Exercise goal: The span to repeat in the listing below runs from the line containing "f_second : Z;" to the line containing "padded 2 (f_hour", inclusive. Repeat it exactly, and only it.

Given information:
----------------------------------------
(* ===== verification/Instants.v ===== *)
(** * Instants: texts, milliseconds and deadlines

    An instant is a text [YYYY-MM-DDTHH:MM:SS.mmmZ].  The file models its reading
    ([instant_millis] of [artifact/metering.rs]), its writing ([millis_to_instant] of the
    publication coordinator), [offset_instant] of [client_occupancy.rs] and the window anchor
    of [client_connect.rs], over the day arithmetic of [Calendar]. *)

From Stdlib Require Import Ascii String.
From S2P Require Import Prelude Text Numerals Calendar.
Local Open Scope Z_scope.

(** ** Definitions *)

(** [{n:0w}]. *)
Definition padded (w : nat) (n : Z) : string :=
  (string_of_list_ascii (replicate (w - String.length (decimal n)) "0"%char) ++ decimal n)%string.

Record InstantFields : Type := {
  f_year : Z;
  f_month : Z;
  f_day : Z;
  f_hour : Z;
  f_minute : Z;
  f_second : Z;
  f_millis : Z
}.

(** [format!("{year:04}-{month:02}-{day:02}T{hour:02}:{minute:02}:{second:02}.{millis:03}Z")]. *)
Definition format_instant (f : InstantFields) : string :=
  (padded 4 (f_year f) ++ "-" ++ padded 2 (f_month f) ++ "-" ++ padded 2 (f_day f) ++ "T" ++
   padded 2 (f_hour f) ++ ":" ++ padded 2 (f_minute f) ++ ":" ++ padded 2 (f_second f) ++ "." ++
   padded 3 (f_millis f) ++ "Z")%string.

Fixpoint decimal_go (acc : Z) (l : list ascii) : option Z :=
  match l with
  | [] => Some acc
  | c :: l => if is_ascii_digit c then decimal_go (acc * 10 + (byte_val c - 48)) l else None
  end.

(** [decimal(bytes, start, length)], also the closure [digits] of [offset_instant]. *)
Definition read_decimal (s : string) (start length : nat) : option Z :=
  decimal_go 0 (take length (drop start (bytes s))).

Definition byte_at (s : string) (i : nat) (c : ascii) : bool := bool_decide (bytes s !! i = Some c).

(** The test of the length and the separators. *)
Definition instant_marks (s : string) : bool :=
  (str_len s =? 24) && byte_at s 4 "-" && byte_at s 7 "-" && byte_at s 10 "T" && byte_at s 13 ":" &&
  byte_at s 16 ":" && byte_at s 19 "." && byte_at s 23 "Z".

(** The fields of an instant, as both readers take them. *)
Definition read_fields (s : string) : option InstantFields :=
  if instant_marks s then
    year ← read_decimal s 0 4; month ← read_decimal s 5 2; day ← read_decimal s 8 2;
    hour ← read_decimal s 11 2; minute ← read_decimal s 14 2; second ← read_decimal s 17 2;
    millis ← read_decimal s 20 3;
    Some {| f_year := year; f_month := month; f_day := day; f_hour := hour; f_minute := minute;
            f_second := second; f_millis := millis |}
  else None.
----------------------------------------
Completed task:
  f_second : Z;
  f_millis : Z
}.

(** [format!("{year:04}-{month:02}-{day:02}T{hour:02}:{minute:02}:{second:02}.{millis:03}Z")]. *)
Definition format_instant (f : InstantFields) : string :=
  (padded 4 (f_year f) ++ "-" ++ padded 2 (f_month f) ++ "-" ++ padded 2 (f_day f) ++ "T" ++
   padded 2 (f_hour f) ++ ":" ++ padded 2 (f_minute f) ++ ":" ++ padded 2 (f_second f) ++ "." ++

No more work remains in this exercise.